| THE PROBLEM |
Beginning with the line that contains "Numbers are IEEE" in the material below, print each line exactly until the line that contains "Definition half : float64" has been printed, then stop.
***** SUPPLIED MATERIAL
(** * Home.py: the Streamlit page of the SAR image colorisation demo

    The page is a single script that Streamlit runs from top to bottom on
    every user interaction.  It is embedded here as a function from the
    values the widgets hand back (uploads, button, slider) and the session
    state left by the previous run to the calls the run makes, the new
    session state and the way the run ends (normally or with an exception
    that reaches Streamlit).

    The module [image_colorization] is not part of the page: it is an
    interface whose functions may return or raise.  Streamlit's own calls are
    taken to return normally; what they are given is recorded.  Of
    Matplotlib, [imshow] raises on what is not an image.

    Numbers are IEEE 754 binary64 values with the operations of
    [SpecFloat], rounding to nearest even: the [float] of Python and the
    default element type of NumPy.

    Contents: the numbers, arrays and values of the page; the script; the
    observations made on a run; facts of binary64 arithmetic; the runs of
    the script, piece by piece; the properties of the page. *)

From Stdlib Require Import ZArith SpecFloat.
From Stdlib.Strings Require Import Byte.
From stdpp Require Import gmap strings list fin_maps.

Open Scope Z_scope.

(** ** Python floats and NumPy float64 elements: IEEE 754 binary64 *)

Module Float64.

Definition prec : Z := 53.
Definition emax : Z := 1024.

Abbreviation float64 := spec_float.

Definition valid (x : float64) : bool := valid_binary prec emax x.

Definition add : float64 -> float64 -> float64 := SFadd prec emax.
Definition sub : float64 -> float64 -> float64 := SFsub prec emax.
Definition mul : float64 -> float64 -> float64 := SFmul prec emax.
Definition div : float64 -> float64 -> float64 := SFdiv prec emax.

(** The comparison [==] of Python and NumPy: numeric, so that
    [0.0 == -0.0] and [nan != nan]. *)
Definition eqb : float64 -> float64 -> bool := SFeqb.
Definition leb : float64 -> float64 -> bool := SFleb.

(** A Python [int] used where a float is expected. *)
Definition of_int (z : Z) : float64 := binary_normalize prec emax z 0 false.

(** The float nearest to [m * 2^e]. *)
Definition of_scaled (m e : Z) : float64 := binary_normalize prec emax m e false.

(** The literals [0.0], [1.0] and [0.5]. *)
Definition zero : float64 := S754_zero false.
Definition one : float64 := S754_finite false 4503599627370496 (-52).
Definition half : float64 := S754_finite false 4503599627370496 (-53).

(** The integers [-1] and [2] as floats. *)
Definition minus_one : float64 := S754_finite true 4503599627370496 (-52).
Definition two : float64 := S754_finite false 4503599627370496 (-51).

Definition is_finite (x : float64) : bool :=
  match x with
  | S754_zero _ | S754_finite _ _ _ => true
  | S754_infinity _ | S754_nan => false
  end.

(** Truth value of a float: everything but a zero, [nan] included. *)
Definition truth (x : float64) : bool :=
  match x with
  | S754_zero _ => false
  | _ => true
  end.

(** The integer part, rounded toward zero. *)
Definition trunc (x : float64) : Z :=
  match x with
  | S754_finite s m e => cond_Zopp s (Z.shiftl (Z.pos m) e)
  | _ => 0
  end.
**********
| TASK OUTPUT |
    Numbers are IEEE 754 binary64 values with the operations of
    [SpecFloat], rounding to nearest even: the [float] of Python and the
    default element type of NumPy.

    Contents: the numbers, arrays and values of the page; the script; the
    observations made on a run; facts of binary64 arithmetic; the runs of
    the script, piece by piece; the properties of the page. *)

From Stdlib Require Import ZArith SpecFloat.
From Stdlib.Strings Require Import Byte.
From stdpp Require Import gmap strings list fin_maps.

Open Scope Z_scope.

(** ** Python floats and NumPy float64 elements: IEEE 754 binary64 *)

Module Float64.

Definition prec : Z := 53.
Definition emax : Z := 1024.

Abbreviation float64 := spec_float.

Definition valid (x : float64) : bool := valid_binary prec emax x.

Definition add : float64 -> float64 -> float64 := SFadd prec emax.
Definition sub : float64 -> float64 -> float64 := SFsub prec emax.
Definition mul : float64 -> float64 -> float64 := SFmul prec emax.
Definition div : float64 -> float64 -> float64 := SFdiv prec emax.

(** The comparison [==] of Python and NumPy: numeric, so that
    [0.0 == -0.0] and [nan != nan]. *)
Definition eqb : float64 -> float64 -> bool := SFeqb.
Definition leb : float64 -> float64 -> bool := SFleb.

(** A Python [int] used where a float is expected. *)
Definition of_int (z : Z) : float64 := binary_normalize prec emax z 0 false.

(** The float nearest to [m * 2^e]. *)
Definition of_scaled (m e : Z) : float64 := binary_normalize prec emax m e false.

(** The literals [0.0], [1.0] and [0.5]. *)
Definition zero : float64 := S754_zero false.
Definition one : float64 := S754_finite false 4503599627370496 (-52).
Definition half : float64 := S754_finite false 4503599627370496 (-53).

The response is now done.